Please check also the official LHC Grid Fest Media Pack.

• Why Grid for LHC ? (answer provided by Ian)
  • Computing funding locally in major regions and coutries
  • Efficient analysis of data everywhere
• What is the LHC Grid Service ? (answer provided by Ian)
  • The LHC Grid Service is a worldwide collaboration between:
    • 4 LHC experiments
    • About 140 computer centres that contribute resources
    • International Grid projects providing software and services
• What is a Tier-0, Tier-1, Tier-2 ? (answer provided by Ian)
  • Tier-0, Tier-1s and Tier-2s are defined by their role in processing data (answer provided by Ian)
    • Tier-0 is the center acquiring data responsible for data recording, initial data reconstruction and data distribution
    • Tier-1 (11 centres) provide permanent storage, they are in charge of data reprocessing and data analysis
    • Tier-2 (about 130 centres) are in charge of simulation and end-user analysis
• How did the Grid evolve ?
  • First computing Grids (distirbuted computing over WAN) came already back in 1986 and 1988 when the Condor project started at the University of Wisconsin in U.S.A.
  • First ideas about Data Grids came with the CERN Monarc project back in 1994-1995. The project presented a partially decentralized model for data where event data were replicated at five regional centres and data transfer could take place either via network or movable media.
  • First proposal for "The Grid" was made by the group lead by Ian Foster and Carl Kesselman in 1999.
  • The European Data Grid project commissioned by the European Union was launched at the beginning of 2001 together with other partner projects such as DataTAG. It was followed by continuation projects such as EGEE1 and EGEE2. In parallel, in U.S.A. other projects were launched: GriPhyN, iVDGL, PPDG, Grid3 and today's OSG.
  • LCG was launched in 2002 to provide a computing infrastructure for the LHC experiments.

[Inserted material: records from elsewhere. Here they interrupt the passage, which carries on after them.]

(** X4: unregistering an enrolled email and signing it up again both
    succeed, but the email comes back at the end of the list: the list is
    the one from before only when the email was already last. *)
Theorem unregister_then_signup_moves_to_end
    (reg : Registry) (activity_name email : string) (current_user : option string)
    (activity : Activity) (l1 l2 : list string) :
  truthy current_user = true →
  reg !! activity_name = Some activity →
  participants activity = l1 ++ email :: l2 →
  email ∉ l1 →
  email ∉ l2 →
  ∃ resp1 reg1 resp2 reg2 activity2,
    unregister_from_activity activity_name email reg = (Returned resp1, reg1) ∧
    signup_for_activity activity_name email current_user reg1 = (Returned resp2, reg2) ∧
    reg2 !! activity_name = Some activity2 ∧
    participants activity2 = l1 ++ l2 ++ [email] ∧
    (participants activity2 = participants activity ↔ l2 = []).
Proof.
  intros Hcu Hreg Hsplit Hl1 Hl2.
  assert (email ∈ participants activity) as Hin.
  { rewrite Hsplit, elem_of_app, elem_of_cons. auto. }
  destruct (unregister_present _ _ _ _ Hreg Hin) as (k1 & k2 & Hsplit' & Hk1 & Hrun).
  assert (list_remove email (participants activity) = Some (l1 ++ l2)) as Hrm.
  { rewrite Hsplit. clear -Hl1. induction l1 as [|y l1 IH]; simpl.
    - by rewrite String.eqb_refl.
    - apply not_elem_of_cons in Hl1 as [Hne Hl1].
      destruct (String.eqb_spec y email) as [->|_]; [done|]. by rewrite IH. }
  assert (k1 ++ k2 = l1 ++ l2) as Hk.
  { destruct (list_remove_split _ _ Hin) as (m1 & m2 & Hm & Hm1 & Hrm').
    revert Hrun. run. branch Hreg.
    apply list_contains_elem_of in Hin. branch Hin. branch Hreg. branch Hrm.
    intros [= Heq].
    apply (f_equal (λ m : Registry, m !! activity_name)) in Heq.
    rewrite !lookup_insert_eq in Heq. by injection Heq as <-. }
  rewrite Hk in Hrun.
  set (activity1 := set_participants (l1 ++ l2) activity) in *.
  assert (email ∉ participants activity1) as Hfresh.
  { simpl. rewrite elem_of_app. by intros [?|?]. }
  eexists _, _, _, _, _. split; [exact Hrun|].
  split; [eapply signup_fresh; [done | apply lookup_insert_eq | done]|].
  split; [apply lookup_insert_eq|]. simpl.
  split; [by rewrite <- app_assoc|].
  rewrite Hsplit, <- app_assoc. split.
  - intros Heq%app_inv_head. destruct l2 as [|y l2]; [done|].
    injection Heq as -> _. exfalso. apply Hl2. by left.
  - by intros ->.
Qed.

It evolved in LCG 1 and LCG 2.
  • Today WLCG embraces other international Grid projects such as EGEE, NorduGrid (in the Northern countries) and OSG.
• What do you see as the future of the Grid ?
  • It is hard to say how the Grid as we use it today in the research field will evolve. We are assisting now in a commercialization of Grid-like distributed services that allow business to grow quickly, even without big initial resources and investments. That's utility computing, the paradigm of cloud computing and the so-called data centers. I personally believe that there's a huge need to share: experience, resources, instruments. We are eager to know and learn within some limits. The technology is just working toward this direction and objective.
• The Grid is ready for LHC. When can a generic person use it from home ?
  • If we think back about the Web, it was in 1989 that Tim Berners-Lee invented the Web. Only at the end of 1990 the first Web page appeared and this new technology was available to scientists at CERN. It took about 10 years for the Web, as we know it today, to really be available to the general public. For the Grid the process seems to be a bit faster, since already today we have Grid-based services made available to the business world. That's how very well-known utilities such as Facebook or YouTube were born. We are already using the Grid, we just do not realize it yet!
• What can the Grid do for me ?
  • The Grid is a Web with computing and storage power. It enables the sharing of data of all types, while providing an enormous computing power to process them. In the future, through the Grid it will be possible to foresee catastrophes, to correlate several fields of sciences and allow for a better understanding of currently incurable illness, such as cancer or the Parkinson disease. It will be possible to better understand our environment and compare what we currently know about the animals with the environmental changes. Furthermore, the Grid is currently used for studies on the genome to prevent and act on diseases.
• Can I use the Grid now if I want to ?
  • Demonstration testbeds are available to allow new research communities and students to get familiar with the Grid. An example of this is GILDA. You can connect to their Web site to make the exciting experience of using the Grid!
• What is "Grid operations" ?
  • Grid Operations monitors and maintains the data storage and analysis infrastructure used by the High Energy Physics community of LHC.
• How can the Grid ensure fair share of resources among its users ?
  • A new community of researcher that wants to join WLCG/EGEE normally comes with a set of resources at given sites. They make available their resources to share them with other research communities and in exchange to use other available resources. Through the EGEE infrastructure, a negotiation with the EGEE sites takes place to ensure that the proper share of resources will be granted to the new research community. Grid services are instrumented to guarantee a fair share of resource usage among the different communities.

WLCG numbers

I have extracted the following numbers from the presentation that Ian will give during the LHC Grid Fest. Other "official" numbers are available in the USB that was prepared for the press. If you run Window, you can find a copy here: G:\Users\a\acook\Public. The official LHC Grid Fest Media Pack with official numbers and answers to questions is available here.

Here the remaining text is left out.